Ce qu’on aime bien faire, nous aussi, les fourmis, c’est d’aller voler les bébés des autres. Faire des razzias dans les autres colonies. Les attaquer, les exterminer s’il le faut et pouvoir ainsi s’emparer de tous leurs œufs. On les élève ensuite dans notre fourmilière. Une fois éclos, ces fourmis indigènes sont comme nos esclaves et elles travaillent pour nous. Gratis. On les « assimilent ». Ça fait plus d’ouvrières, donc plus à manger pour la reine, et donc plus de chances de s’agrandir, de s’étendre, de se reproduire, et de coloniser de nouveaux territoires. Et ce, jusqu’à l’infini… Jusqu’à la fin du « Temps des Fourmis ». Si Antajah, bénie soit-Elle, le veut…

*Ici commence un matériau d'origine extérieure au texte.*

(** C6, at a concrete request. Bob, authenticated, sends DELETE and PATCH for
    [app-1], an application that belongs to alice. Both are answered 204;
    the delete removes alice's record, the update rewrites it. *)
Theorem other_users_application_is_not_protected :
  let deleted := deleteApplication (Scenario.bob_on_alices JUndefined) Scenario.db0 in
  let updated :=
    @updateApplication Mock.prisma 99
      (Scenario.bob_on_alices
         (JObject [("companyName", JString "Globex"); ("status", JString "REJECTED")]))
      Scenario.db0 in
  req_userId (Scenario.bob_on_alices JUndefined) = "u-bob"
  /\ find (has_id "app-1") (jobApplications Scenario.db0) = Some Scenario.alices_application
  /\ app_userId Scenario.alices_application = "u-alice"
  /\ fst deleted = Ok (send_empty [] NO_CONTENT)
  /\ jobApplications (snd deleted) = [Scenario.bobs_application]
  /\ fst updated = Ok (send_empty [] NO_CONTENT)
  /\ jobApplications (snd updated)
     = [mkJobApplication "app-1" "Globex" "Engineer" 50000 REJECTED REMOTE 0 99 "u-alice";
        Scenario.bobs_application].
Proof.
  cbv zeta. repeat split; vm_compute; reflexivity.
Qed.

(** ** Token signer *)

Section Signer.

Context {J : JwtLib}.

(** C8. With [jsonwebtoken] meeting its contract, a token issued by
    [generateAccessToken] or [generateRefreshToken] for the payload of
    [createJwtPayload] verifies, under the secret it was issued with and
    before its expiry (15 minutes, 7 days), to the subject and jti it was
    issued for; under any other secret its verification fails. *)
Theorem jwt_round_trip `{!JwtLawful J} (subject id secret : string) (now t : Z) :
  (t < now + 15 * 60 ->
   exists decoded,
     jwt_verify (generateAccessToken (createJwtPayload subject id) secret now) secret t
     = Some decoded
     /\ sub decoded = subject /\ jti decoded = id)
  /\ (t < now + 7 * 24 * 60 * 60 ->
      exists decoded,
        jwt_verify (generateRefreshToken (createJwtPayload subject id) secret now) secret t
        = Some decoded
        /\ sub decoded = subject /\ jti decoded = id)
  /\ (forall other,
        other <> secret ->
        jwt_verify (generateAccessToken (createJwtPayload subject id) secret now) other t
        = None
        /\ jwt_verify (generateRefreshToken (createJwtPayload subject id) secret now) other t
           = None).
Proof.
  unfold generateAccessToken, generateRefreshToken. split; [|split].
  - intros Hlive. eexists. split; [now apply verify_sign|]. split; reflexivity.
  - intros Hlive. eexists. split; [now apply verify_sign|]. split; reflexivity.
  - intros other Hother. split; apply verify_other_secret; congruence.
Qed.

End Signer.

Pourtant, malgré le bonheur qu’il nous est donné de naître fourmi, et non Autre : non-fourmi, elles, mes congénères, veulent toutes être des "Reines", et s’entretuent pour ça. Certaines sont plus rusés, plus habiles, plus sournoises. D’autres sont plus violentes, meurtrières, impitoyables guerrières. Nous autres, simples ouvrières, n’ayant rien à voir avec ces combats d’Egos, parfois même claniques, qui nous sont parfaitement étrangers, nous rangeons d’office derrière le vainqueur, ou disons la « vainqueuse », chaque fois qu’il y a combat. Nous nous disons que puisqu’elle a gagné, elle doit forcément avoir raison. Quelque part. Et nous la suivons donc « comme une seule fourmi ». Dociles et bien rangées comme on nous l’a appris.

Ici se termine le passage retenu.